Vous venez de boucler un chantier complexe, de signer un contrat crucial ou de recevoir les félicitations d’un client fidèle. La logique voudrait que vous soyez fier. Pourtant, une petite voix s’immisce : « C’est un coup de chance. Ils vont finir par s’apercevoir que je ne maîtrise pas tout. »
Si ce doute vous habite, sachez qu’il ne signe pas votre incompétence. Au contraire, il frappe souvent les patrons les plus engagés. Ce n'est pas une faiblesse, c’est le revers de votre exigence.
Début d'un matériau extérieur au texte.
(* ===== verification/Probe.v ===== *)
(** * The system probe of the broker

    [internal/systemprobe/probe.go]: the summary of the machine and the state of a unit, read from fixed files and from
    [systemctl].  They are the observations of [System.v]. *)

From Stdlib Require Import Ascii SpecFloat.
From S2P Require Import Prelude GoStrings GoTime GoConv GoText GoQuote OS Inventory.
From S2P Require Import Protocol System Mutations.
#[local] Open Scope Z_scope.

(** Each upper-case letter but the first gets an underscore; what is not UTF-8 becomes the replacement character. *)
Fixpoint snake (i : nat) (l : list token) : bytes :=
  match l with
  | [] => []
  | t :: l =>
    match t with
    | Rune [a] =>
      if between 65 (byte a) 90 then (if (0 <? i)%nat then [chr 95] else []) ++ chr (byte a + 32) :: snake (S i) l
      else a :: snake (S i) l
    | _ => token_bytes t ++ snake (S i) l
    end
  end.
Definition toSnakeCase (value : string) : string := of_bytes (snake 0 (tokens (to_bytes value))).

Definition parseOSReleaseValue (value : string) : string :=
  let value := TrimSpace value in
  if value == "" then ""
  else match Unquote value with Some unquoted => unquoted | None => Trim value (of_bytes [quote_double]) end.

(** One line of [/etc/os-release]. *)
Definition os_release_line (result : gmap string string) (line : string) : gmap string string :=
  let line := TrimSpace line in
  if (line == "") || HasPrefix line "#" then result
  else
    match Cut "=" line with
    | None => result
    | Some (key, value) =>
      let value := parseOSReleaseValue value in
      if key == "ID" then <["os_id" := value]> result
      else if key == "VERSION_ID" then <["os_version" := value]> result
      else if key == "PRETTY_NAME" then <["os_name" := value]> result
      else result
    end.

(** One line of [systemctl show]. *)
Definition status_line (result : dict) (line : string) : dict :=
  match Cut "=" line with
  | Some (key, value) => if key != "" then <[toSnakeCase key := AString value]> result else result
  | None => result
  end.
Definition parse_status (unit output : string) : observation :=
  let '(lines, failed) := scan_lines output in
  if failed then (None, Some (Text "parse systemctl output: %w" []))
  else (Some (fold_left status_line lines {["unit" := AString unit]}), None).

Section native.
Context {O : Type} `{!OS O}.

(** A line that is too long, or a failing read, ends the file. *)
Definition readOSRelease (path : string) (o : O) : gmap string string * O :=
  let '(file, o) := os_File path o in
  (match file with
   | None => ∅
   | Some (content, _) => fold_left os_release_line (scan_lines content).1 ∅
   end, o).

Definition readUptime (path : string) (o : O) : option spec_float * O :=
  let '(file, o) := os_File path o in
  (match file with
   | Some (data, false) =>
     let data := TrimSpace data in
     ParseFloat (match Cut " " data with Some (first, _) => first | None => data end)
   | _ => None
   end, o).

Definition native_Snapshot (o : O) : observation * O :=
  let '(err, o) := os_Err o in
  match err with
  | Some err => ((None, Some err), o)
  | None =>
    let '(hostname, o) := os_Hostname o in
    match hostname with
    | Err _ => ((None, Some (Text "read hostname: %w" [])), o)
    | Ok hostname =>
      let '(observed_at, o) := os_Now o in
      let result : dict :=
        <["hostname" := AString hostname]> (<["goos" := AString os_GOOS]> (<["architecture" := AString os_GOARCH]>
          (<["cpu_count" := ANumber os_NumCPU]> {["observed_at" := ATime observed_at]}))) in
      let '(release, o) := readOSRelease "/etc/os-release" o in
      let result := (AString <$> release) ∪ result in
      let '(uptime, o) := readUptime "/proc/uptime" o in
      let result := match uptime with Some uptime => <["uptime_seconds" := AFloat uptime]> result | None => result end in
      ((Some result, None), o)
    end
  end.

Definition native_ServiceStatus (unit : string) (o : O) : observation * O :=
  let '(path, o) := os_LookPath "systemctl" o in
  match path with
  | None => ((None, Some (Text "systemctl is not available" [])), o)
  | Some path =>
    let '(output, o) := os_Output path
      ["show"; "--no-page"; "--property=Id,LoadState,ActiveState,SubState,UnitFileState"; unit] o in
    (match output with
     | ExitError stderr => (None, Some (Text "systemctl status failed: %s" [TrimSpace stderr]))
     | NotRun _ => (None, Some (Text "run systemctl: %w" []))
     | Output output => parse_status unit output
     end, o)
  end.
End native.

(** The test cases. *)
Example toSnakeCase_example :
  toSnakeCase "ActiveState" = "active_state" /\ toSnakeCase "UnitFileState" = "unit_file_state" /\ toSnakeCase "Id" = "id".
Proof. by vm_compute. Qed.
Definition release_example : string := print_lines [
  "# comment"; "ID=quantum"; "VERSION_ID=" +:+ quoted (to_bytes "0.1");
  "PRETTY_NAME=" +:+ quoted (to_bytes "Quantum CoreOS " ++ [backslash; quote_double] ++ to_bytes "Foundation" ++
                             [backslash; quote_double])].
Example os_release_example :
  map_to_list (fold_left os_release_line (scan_lines release_example).1 ∅) ≡ₚ
    [("os_id", "quantum"); ("os_version", "0.1");
     ("os_name", of_bytes (to_bytes "Quantum CoreOS " ++ [quote_double] ++ to_bytes "Foundation" ++ [quote_double]))].
Proof. vm_compute. apply (bool_decide_unpack _). by vm_compute. Qed.

(** ** Reading systemctl back *)

(** What [systemctl show] prints for the properties the broker asks for. *)
Definition status_properties (state : ServiceState) (file_state : string) : list (string * string) :=
  [("Id", SS_Unit state); ("LoadState", SS_LoadState state); ("ActiveState", SS_ActiveState state);
   ("SubState", SS_SubState state); ("UnitFileState", file_state)].
Definition property_line (p : string * string) : string := p.1 +:+ "=" +:+ p.2.

Lemma status_line_property result p : no_byte "=" p.1 = true -> p.1 <> "" ->
  status_line result (property_line p) = <[toSnakeCase p.1 := AString p.2]> result.
Proof.
  intros H Hp. unfold status_line, property_line. rewrite (Cut_line _ _ H). apply neqb_true in Hp. by rewrite Hp.
Qed.

Lemma status_properties_keys state file_state p : p ∈ status_properties state file_state ->
  no_byte "=" p.1 = true /\ p.1 <> "".
Proof.
  unfold status_properties. intros H.
  repeat (apply elem_of_cons in H as [->|H]; [by split|]). by apply not_elem_of_nil in H.
Qed.

(** Their names in the result are distinct. *)
Lemma status_properties_inj state file_state p q :
  p ∈ status_properties state file_state -> q ∈ status_properties state file_state ->
  toSnakeCase q.1 = toSnakeCase p.1 -> p = q.
Proof.
  unfold status_properties. intros Hp Hq.
  repeat (apply elem_of_cons in Hp as [->|Hp]); try by apply not_elem_of_nil in Hp.
  all: repeat (apply elem_of_cons in Hq as [->|Hq]); try by apply not_elem_of_nil in Hq.
  all: vm_compute toSnakeCase; done.
Qed.

(** C40 What [systemctl] reports reaches its readers unchanged, whatever the order of its lines: the inventory reads the state
    back, the broker reads exactly the six entries it passes on, and the state that transactions compare is the active state
    as printed.  (Values hold no line breaks and fit into the scanner's buffer, as unit states do.) *)
Theorem systemctl_read_back unit state file_state lines :
  (lines ≡ₚ property_line <$> status_properties state file_state -> forallb plain_line lines = true ->
   exists d, parse_status unit (print_lines lines) = (Some d, None) /\
     d = <["id" := AString (SS_Unit state)]> (<["load_state" := AString (SS_LoadState state)]>
         (<["active_state" := AString (SS_ActiveState state)]> (<["sub_state" := AString (SS_SubState state)]>
         (<["unit_file_state" := AString file_state]> {["unit" := AString unit]})))) /\
     stateValue (Some d) "active_state" = ToLower (TrimSpace (SS_ActiveState state))) /\
  (lines ≡ₚ service_lines state -> forallb plain_line lines = true -> parse_service unit (print_lines lines) = Ok state).
Proof.
  split; [|apply parse_service_print]. intros Hp H. eexists. split; [|split; [reflexivity|reflexivity]].
  unfold parse_status. rewrite (scan_print _ H). do 2 f_equal.
  rewrite (fold_left_perm _ _ _ _ Hp).
  - unfold status_properties. csimpl. rewrite !status_line_property by done. cbn [fst snd].
    apply map_eq. intros k. vm_compute toSnakeCase.
    rewrite !lookup_insert. repeat case_decide; subst; try done.
  - intros d x y. rewrite !Hp. intros (p & -> & Hx)%list_elem_of_fmap (q & -> & Hy)%list_elem_of_fmap.
    rewrite !status_line_property by (eapply status_properties_keys; eassumption).
    destruct (decide (p = q)) as [->|Hne]; [done|]. apply insert_insert_ne. intros Hk. apply Hne.
    by apply (status_properties_inj state file_state).
Qed.

(** [systemctl] need not print the properties in the order they were asked for. *)
Lemma systemctl_read_back_witness :
  stateValue (parse_status "quantum-runtime.service"
    (print_lines (rev (property_line <$> status_properties (running "quantum-runtime.service") "enabled")))).1 "active_state" = "active" /\
  parse_service "quantum-runtime.service" (print_lines (rev (service_lines (running "quantum-runtime.service")))) =
    Ok (running "quantum-runtime.service").
Proof.
  split.
  - destruct (systemctl_read_back "quantum-runtime.service" (running "quantum-runtime.service") "enabled"
      (rev (property_line <$> status_properties (running "quantum-runtime.service") "enabled"))) as [H _].
    destruct H as (d & Hd & _ & Hv); [by rewrite <- Permutation_rev|by vm_compute|]. rewrite Hd. exact Hv.
  - apply (systemctl_read_back "quantum-runtime.service" (running "quantum-runtime.service") "enabled");
      [by rewrite <- Permutation_rev|by vm_compute].
Defined.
La solitude et le poids des responsabilités
Contrairement à un salarié, le petit patron est souvent seul face à ses décisions. Sans feedback régulier, le cerveau s’emballe. Le syndrome de l’imposteur se traduit alors par deux pièges classiques :
- La "sur-préparation" : Vous passez des nuits sur vos dossiers ou vos devis par peur de l'erreur, au risque de l'épuisement.
- La minimisation : Vous attribuez vos succès à la conjoncture ou à la chance, mais vous prenez 100 % de la responsabilité des échecs.
Pourquoi votre cerveau vous joue des tours
En tant que thérapeute, je vois ce phénomène comme un "bug" de votre système de protection. Votre cerveau veut vous éviter l'échec, alors il devient hyper-vigilant. Il braque le projecteur sur vos lacunes et laisse vos réussites dans l'ombre.
Récupérer votre confiance, c'est d'abord réapprendre à regarder les faits : votre entreprise tourne, vos clients reviennent, vos factures sont payées. Ce ne sont pas des accidents, c'est votre travail.
Passer du "savoir" au "ressentir"
Le plus frustrant pour un chef d'entreprise ? Savoir rationnellement qu'on est bon, mais avoir la gorge nouée avant un rendez-vous important.
C'est là que l'approche intellectuelle s'arrête. Le stress est une réponse du corps. L’hypnose thérapeutique permet d'aller parler directement à cette partie de vous qui stresse "par habitude".
3 outils concrets pour votre quotidien de patron
1. Le carnet de bord des faits : Chaque soir, notez une chose concrète réussie (un litige réglé, un devis envoyé, une bonne idée). Le cerveau d'un patron oublie trop vite ses petites victoires.
2. La minute de calme : Avant un appel difficile ou une négociation, pratiquer une respiration rythmée pendant 3 minutes. Cela calme instantanément le signal de panique envoyé au corps.
3. Cessez la comparaison : Sur les réseaux, vos concurrents ne montrent que leurs records. Ne comparez pas vos coulisses avec leur vitrine.
Transformer votre doute en moteur
Le syndrome de l’imposteur n’est pas une fatalité. Une fois apprivoisé, il devient une forme de vigilance qui vous pousse à l'excellence, sans vous consumer.